Stored data
------------------------

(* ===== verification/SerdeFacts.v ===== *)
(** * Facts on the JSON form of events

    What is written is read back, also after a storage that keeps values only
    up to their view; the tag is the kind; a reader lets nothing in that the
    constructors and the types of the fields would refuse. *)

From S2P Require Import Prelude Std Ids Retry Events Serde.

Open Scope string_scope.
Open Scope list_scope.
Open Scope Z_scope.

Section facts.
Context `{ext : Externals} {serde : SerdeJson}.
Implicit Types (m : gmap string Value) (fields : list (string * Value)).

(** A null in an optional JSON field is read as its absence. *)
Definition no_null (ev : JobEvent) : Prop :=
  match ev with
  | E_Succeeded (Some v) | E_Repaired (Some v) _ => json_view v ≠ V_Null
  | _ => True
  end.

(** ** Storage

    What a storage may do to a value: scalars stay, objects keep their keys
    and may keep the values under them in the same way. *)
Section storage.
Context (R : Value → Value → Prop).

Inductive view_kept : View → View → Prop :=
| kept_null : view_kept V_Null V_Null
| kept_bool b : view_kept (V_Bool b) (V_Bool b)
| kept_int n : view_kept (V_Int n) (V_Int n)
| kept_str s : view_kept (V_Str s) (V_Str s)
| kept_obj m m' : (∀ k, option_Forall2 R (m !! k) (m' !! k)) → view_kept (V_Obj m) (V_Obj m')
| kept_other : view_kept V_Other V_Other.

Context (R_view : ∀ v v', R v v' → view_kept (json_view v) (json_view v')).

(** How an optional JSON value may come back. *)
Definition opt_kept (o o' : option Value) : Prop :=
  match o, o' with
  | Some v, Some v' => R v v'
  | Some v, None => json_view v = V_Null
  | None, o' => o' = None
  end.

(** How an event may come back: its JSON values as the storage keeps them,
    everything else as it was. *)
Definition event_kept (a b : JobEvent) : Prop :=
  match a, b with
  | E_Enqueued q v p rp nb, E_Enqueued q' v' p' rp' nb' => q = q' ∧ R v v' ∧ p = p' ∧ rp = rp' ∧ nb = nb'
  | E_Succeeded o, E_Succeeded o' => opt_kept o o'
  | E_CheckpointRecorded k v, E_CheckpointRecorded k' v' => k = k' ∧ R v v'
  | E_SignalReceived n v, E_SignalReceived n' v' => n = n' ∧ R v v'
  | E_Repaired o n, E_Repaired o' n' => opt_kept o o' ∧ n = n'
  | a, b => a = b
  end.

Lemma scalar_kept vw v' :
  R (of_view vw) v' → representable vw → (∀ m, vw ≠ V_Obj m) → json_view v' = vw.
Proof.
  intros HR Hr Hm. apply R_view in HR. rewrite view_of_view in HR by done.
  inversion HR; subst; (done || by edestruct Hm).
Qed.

------------------------

**Your objective:**
Transcribe every record above exactly as written.

**Answer section:**
(* ===== verification/SerdeFacts.v ===== *)
(** * Facts on the JSON form of events

    What is written is read back, also after a storage that keeps values only
    up to their view; the tag is the kind; a reader lets nothing in that the
    constructors and the types of the fields would refuse. *)

From S2P Require Import Prelude Std Ids Retry Events Serde.

Open Scope string_scope.
Open Scope list_scope.
Open Scope Z_scope.

Section facts.
Context `{ext : Externals} {serde : SerdeJson}.
Implicit Types (m : gmap string Value) (fields : list (string * Value)).

(** A null in an optional JSON field is read as its absence. *)
Definition no_null (ev : JobEvent) : Prop :=
  match ev with
  | E_Succeeded (Some v) | E_Repaired (Some v) _ => json_view v ≠ V_Null
  | _ => True
  end.

(** ** Storage

    What a storage may do to a value: scalars stay, objects keep their keys
    and may keep the values under them in the same way. *)
Section storage.
Context (R : Value → Value → Prop).

Inductive view_kept : View → View → Prop :=
| kept_null : view_kept V_Null V_Null
| kept_bool b : view_kept (V_Bool b) (V_Bool b)
| kept_int n : view_kept (V_Int n) (V_Int n)
| kept_str s : view_kept (V_Str s) (V_Str s)
| kept_obj m m' : (∀ k, option_Forall2 R (m !! k) (m' !! k)) → view_kept (V_Obj m) (V_Obj m')
| kept_other : view_kept V_Other V_Other.

Context (R_view : ∀ v v', R v v' → view_kept (json_view v) (json_view v')).

(** How an optional JSON value may come back. *)
Definition opt_kept (o o' : option Value) : Prop :=
  match o, o' with
  | Some v, Some v' => R v v'
  | Some v, None => json_view v = V_Null
  | None, o' => o' = None
  end.

(** How an event may come back: its JSON values as the storage keeps them,
    everything else as it was. *)
Definition event_kept (a b : JobEvent) : Prop :=
  match a, b with
  | E_Enqueued q v p rp nb, E_Enqueued q' v' p' rp' nb' => q = q' ∧ R v v' ∧ p = p' ∧ rp = rp' ∧ nb = nb'
  | E_Succeeded o, E_Succeeded o' => opt_kept o o'
  | E_CheckpointRecorded k v, E_CheckpointRecorded k' v' => k = k' ∧ R v v'
  | E_SignalReceived n v, E_SignalReceived n' v' => n = n' ∧ R v v'
  | E_Repaired o n, E_Repaired o' n' => opt_kept o o' ∧ n = n'
  | a, b => a = b
  end.

Lemma scalar_kept vw v' :
  R (of_view vw) v' → representable vw → (∀ m, vw ≠ V_Obj m) → json_view v' = vw.
Proof.
  intros HR Hr Hm. apply R_view in HR. rewrite view_of_view in HR by done.
  inversion HR; subst; (done || by edestruct Hm).
Qed.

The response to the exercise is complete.